• [TASK INSTRUCTIONS]: Lines from the records below that contain the word "change" are to be copied out.

(Collected data entries)
____

Lemma uniform_flow_has_no_divergence_or_curl_witness :
  x_is 0 (tex (Fluid.gl (@Fluid.divergenceStage approx_builtins still_dye))
              (Fluid.divergence still_dye)) = true.
Proof.
  destruct (@uniform_flow_has_no_divergence_or_curl approx_builtins 0 0 still_dye)
    as [Hd _]; [by vm_compute | by vm_compute | by vm_compute | exact Hd].
Defined.

Lemma vorticity_is_off_at_zero_CURL_witness :
  vx (texel (velocity_field (@Fluid.vorticityStage approx_builtins 0 two_cells)) 1 0)
  = vx (texel (velocity_field two_cells) 1 0).
Proof.
  destruct (@vorticity_is_off_at_zero_CURL approx_builtins 0 two_cells 1 0)
    as [Hx _]; [by vm_compute | by vm_compute | by right | | | exact Hx].
  - apply (bool_decide_unpack _). by vm_compute.
  - apply (bool_decide_unpack _). by vm_compute.
Defined.

(** ** The frame clock *)

Lemma ms_sign (a : Qc) :
  (0 <= a -> 0 <= a / Qc_of_Z 1000) /\ (a < 0 -> a / Qc_of_Z 1000 < 0) /\
  (Qc_of_Z 16 <= a -> dec 16 1000 <= a / Qc_of_Z 1000).
Proof.
  split_and!; intros Ha; qc2q; change (inject_Z 1000) with (1000 # 1)%Q in *;
    change (inject_Z 16) with (16 # 1)%Q in *; change (/ (1000 # 1))%Q with (1 # 1000)%Q; lra.
Qed.

Section Clock.
Context `{Builtins}.

Lemma update_lastTime time (s : Fluid.Sim) :
  Fluid.lastTime (Fluid.update time s) = time.
Proof.
  unfold Fluid.update, Fluid.render. rewrite step_eq.
  cbn [Fluid.lastTime Fluid.draw Fluid.set_gl].
  unfold Fluid.applyInputs. destruct (Fluid.moved _ && Fluid.down _).
  - match goal with
    | |- context [Fluid.splat ?x ?y ?dx ?dy ?c ?s0] =>
        destruct (splat_frame x y dx dy c s0) as (_ & _ & _ & ->)
    end.
    by destruct s.
  - by destruct s.
Qed.

(** X19.  The time step of a frame is clamped from above only.
    [update] runs [step] with the time since the last frame in
    seconds, cut off at 0.016 and never larger; it is non-negative
    whenever the timestamp does not run backwards, but a timestamp
    before the last one yields a negative time step that is passed on
    as it is.  Every frame stores its timestamp. *)
Theorem frame_time_step_is_clamped_above_only (time : Qc) (s : Fluid.Sim) :
  let dt := Qcmin (frame_time time s) dt_ceiling in
  Fluid.update time s
  = Fluid.render (Fluid.step dt (Fluid.applyInputs (Fluid.set_lastTime s time))) /\
  dt <= dt_ceiling /\
  (Fluid.lastTime s <= time -> 0 <= dt) /\
  (time < Fluid.lastTime s ->
   dt < 0 /\ dt = (time - Fluid.lastTime s) / Qc_of_Z 1000) /\
  Fluid.lastTime (Fluid.update time s) = time.
Proof.
  cbv zeta. split_and!.
  - reflexivity.
  - apply Qcmin_le.
  - intros Hle. unfold frame_time, Fluid.or_zero, Qcmin, dt_ceiling.
    destruct (decide _) as [|Hne]; destruct (Qclt_le_dec _ _);
      try (by apply (bool_decide_unpack _)).
    apply ms_sign. clear -Hle. qc2q. lra.
  - intros Hlt.
    assert (Hneg : (time - Fluid.lastTime s) / Qc_of_Z 1000 < 0).
    { apply ms_sign. clear -Hlt. qc2q. lra. }
    unfold frame_time, Fluid.or_zero, Qcmin, dt_ceiling.
    destruct (decide _) as [Hz|_].
    + rewrite Hz in Hneg. by apply Qclt_not_eq in Hneg.
    + destruct (Qclt_le_dec _ _) as [Hc|_]; [|done].
      exfalso. apply (Qclt_not_le _ _ Hc). apply Qclt_le_weak.
      apply Qclt_trans with 0; [exact Hneg|]. by apply (bool_decide_unpack _).
  - apply update_lastTime.
Qed.

(** X20.  [resume] runs one frame of zero duration at once.  It clears
    [PAUSED], resets the frame clock to zero and calls [update(0)]:
    pending pointer input is applied, [step] runs with a time step of
    zero and the dye is displayed.  With the clock at zero, the next
    animation frame at a timestamp of 16 ms or more runs at the
    ceiling of the time step, however short the pause was. *)
Theorem resume_runs_a_zero_duration_frame (s : Fluid.Sim) (time : Qc) :
  let s0 := Fluid.set_lastTime (retag (Fluid.PRESSURE (Fluid.config s)) false s) 0 in
  Fluid.resume s = Fluid.render (Fluid.step 0 (Fluid.applyInputs s0)) /\
  Fluid.lastTime (Fluid.resume s) = 0 /\
  Fluid.PAUSED (Fluid.config (Fluid.resume s)) = false /\
  (Qc_of_Z 16 <= time ->
   Qcmin (frame_time time (Fluid.resume s)) dt_ceiling = dt_ceiling).
Proof.
  cbv zeta.
  assert (Hres : Fluid.resume s
                 = Fluid.update 0
                     (Fluid.set_lastTime
                        (retag (Fluid.PRESSURE (Fluid.config s)) false s) 0)).
  { destruct s as [cv ex [] g sr dr d v dv cu p po lt]. reflexivity. }
  assert (Hlast : Fluid.lastTime (Fluid.resume s) = 0).
  { rewrite Hres. apply update_lastTime. }
  split_and!.
  - rewrite Hres. unfold Fluid.update.
    replace (Qcmin _ _) with (0 : Qc); [reflexivity|].
    destruct s. by apply (bool_decide_unpack _).
  - exact Hlast.
  - rewrite Hres.
    destruct (update_resolutions 0
                (Fluid.set_lastTime (retag (Fluid.PRESSURE (Fluid.config s)) false s) 0))
      as (_ & _ & -> & _).
    by destruct s as [cv ex [] g sr dr d v dv cu p po lt].
  - intros Ht. unfold frame_time. rewrite Hlast.
    unfold Fluid.or_zero, Qcmin, dt_ceiling.
    destruct (decide _) as [Hz|_].
    + exfalso.
      assert (Hpos : dec 16 1000 <= (time - 0) / Qc_of_Z 1000).
      { apply ms_sign. clear -Ht. qc2q. lra. }
      rewrite Hz in Hpos. revert Hpos. by apply Qclt_not_le, (bool_decide_unpack _).
    + destruct (Qclt_le_dec _ _) as [|Hc]; [done|].
      apply Qcle_antisym; [exact Hc|].
      apply ms_sign. clear -Ht. qc2q. lra.
Qed.

End Clock.

Lemma frame_time_step_is_clamped_above_only_witness :
  Qcmin (frame_time 0 (Fluid.set_lastTime two_cells (Qc_of_Z 1000))) dt_ceiling < 0.
Proof.
  destruct (@frame_time_step_is_clamped_above_only approx_builtins 0
              (Fluid.set_lastTime two_cells (Qc_of_Z 1000)))
    as (_ & _ & _ & Hneg & _).
  apply Hneg. by apply (bool_decide_unpack _).
Defined.

Lemma resume_runs_a_zero_duration_frame_witness :
  Qcmin (frame_time (Qc_of_Z 16) (@Fluid.resume approx_builtins two_cells)) dt_ceiling
  = dt_ceiling.
Proof.
  destruct (@resume_runs_a_zero_duration_frame approx_builtins two_cells (Qc_of_Z 16))
    as (_ & _ & _ & Hc).
  apply Hc. by apply (bool_decide_unpack _).
Defined.

(** ** What every operation keeps *)

Lemma forallb_app_true {A} (f : A -> bool) (l l' : list A) :
  forallb f l = true -> forallb f l' = true -> forallb f (l ++ l') = true.
Proof. intros Hl Hl'. rewrite forallb_app. by rewrite Hl, Hl'. Qed.

Lemma kept_trans (s s' s'' : Fluid.Sim) : kept s s' -> kept s' s'' -> kept s s''.
Proof.
  intros (_ & Hs1 & Hd1 & He1 & i1 & Hi1 & Hf1) (Hwf & Hs2 & Hd2 & He2 & i2 & Hi2 & Hf2).
  split_and!; [done|congruence|congruence|congruence|].
  exists (i1 ++ i2). split; [by rewrite Hi2, Hi1, <- app_assoc|].
  by apply forallb_app_true.
Qed.

(** An operation that issues no draw and leaves the grids alone. *)
Lemma kept_quiet (s s' : Fluid.Sim) :
  wf_facts s' -> Fluid.simRes s' = Fluid.simRes s -> Fluid.dyeRes s' = Fluid.dyeRes s ->
  Fluid.ext s' = Fluid.ext s -> draws (Fluid.gl s') = draws (Fluid.gl s) ->
  kept s s'.
Proof.
  intros Hwf Hs Hd He Hdr. split_and!; [by apply wf_iff|done|done|done|].
  exists []. by rewrite app_nil_r.
Qed.

Lemma neq_negb_eqb (r t : nat) : r <> t -> negb (r =? t)%nat = true.
Proof. intros Hne. by apply negb_true_iff, Nat.eqb_neq. Qed.

Section Kept.
Context `{Builtins}.

Lemma pressure_draws_feedback_free n (p : Fluid.DoubleFBO) div ts :
  Fluid.read p <> Fluid.write p -> div <> Fluid.read p -> div <> Fluid.write p ->
  forallb feedback_free (pressure_draws n p div ts) = true.
Proof.
  revert p. induction n as [|n IH]; intros [pr pw] Hrw Hdr Hdw; [done|].
  cbn [pressure_draws forallb]. apply andb_true_iff. split.
  - cbn in *. rewrite !neq_negb_eqb by done. done.
  - apply IH; cbn in *; congruence.
Qed.

Lemma step_draws_feedback_free dt (s : Fluid.Sim) :
  wf_facts s -> forallb feedback_free (step_draws dt s) = true.
Proof.
  intros Hwf. pose proof (wf_distinct s Hwf) as Hd. cbv zeta in Hd.
  unfold step_draws.
  apply forallb_app_true; [|apply forallb_app_true].
  - cbn [forallb feedback_free target_of samplers_of].
    rewrite !neq_negb_eqb; [done|..]; intuition congruence.
  - apply pressure_draws_feedback_free; intuition congruence.
  - cbn [forallb feedback_free target_of samplers_of]. rewrite Fluid_swap_iter.
    destruct (Nat.even _), (Fluid.pressure s) as [pr pw]; cbn in *;
      rewrite !neq_negb_eqb; (done || intuition congruence).
Qed.

Lemma splat_draws_feedback_free x y dx dy color (s : Fluid.Sim) :
  wf_facts s -> forallb feedback_free (splat_draws x y dx dy color s) = true.
Proof.
  intros Hwf. pose proof (wf_distinct s Hwf) as Hd. cbv zeta in Hd.
  unfold splat_draws. cbn [forallb feedback_free target_of samplers_of].
  rewrite !neq_negb_eqb; [done|..]; intuition congruence.
Qed.

Lemma kept_splat x y dx dy color (s : Fluid.Sim) :
  wf_facts s -> kept s (Fluid.splat x y dx dy color s).
Proof.
  intros Hwf.
  destruct (splat_resolutions x y dx dy color s) as (Hs & Hd & _ & He).
  split_and!; [by apply wf_iff, splat_wf|done|done|done|].
  exists (splat_draws x y dx dy color s). split.
  - rewrite splat_eq. cbn -[run_draws splat_draws].
    rewrite draws_run_draws. by destruct s.
  - by apply splat_draws_feedback_free.
Qed.

Lemma kept_applyInputs (s : Fluid.Sim) : wf_facts s -> kept s (Fluid.applyInputs s).
Proof.
  intros Hwf. unfold Fluid.applyInputs.
  destruct (Fluid.moved _ && Fluid.down _).
  - eapply kept_trans; [|apply kept_splat; by apply set_pointer_wf].
    apply kept_quiet; [by apply set_pointer_wf|by destruct s..].
  - apply kept_quiet; [done|done..].
Qed.

Lemma kept_step dt (s : Fluid.Sim) : wf_facts s -> kept s (Fluid.step dt s).
Proof.
  intros Hwf. split_and!.
  - by apply wf_iff, step_wf.
  - rewrite step_eq. reflexivity.
  - rewrite step_eq. reflexivity.
  - rewrite step_eq. reflexivity.
  - exists (step_draws dt s). split; [|by apply step_draws_feedback_free].
    rewrite step_eq. cbn -[run_draws step_draws]. by rewrite draws_run_draws.
Qed.

Lemma kept_render (s : Fluid.Sim) : wf_facts s -> kept s (Fluid.render s).
Proof.
  intros Hwf. split_and!; [by apply wf_iff, render_wf|by destruct s..|].
  exists [DrawDisplay (Fluid.read (Fluid.density s))]. split; [by destruct s|done].
Qed.

Lemma kept_update time (s : Fluid.Sim) : wf_facts s -> kept s (Fluid.update time s).
Proof.
  intros Hwf. unfold Fluid.update.
  assert (Hwf0 : wf_facts (Fluid.set_lastTime s time)) by (by apply set_lastTime_wf).
  eapply kept_trans; [apply kept_quiet; [exact Hwf0|by destruct s..]|].
  eapply kept_trans; [by apply kept_applyInputs|].
  eapply kept_trans; [apply kept_step; by apply applyInputs_wf|].
  apply kept_render. by apply step_wf, applyInputs_wf.
Qed.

____

• [RESULT FOR THIS TASK]:
  split_and!; intros Ha; qc2q; change (inject_Z 1000) with (1000 # 1)%Q in *;
    change (inject_Z 16) with (16 # 1)%Q in *; change (/ (1000 # 1))%Q with (1 # 1000)%Q; lra.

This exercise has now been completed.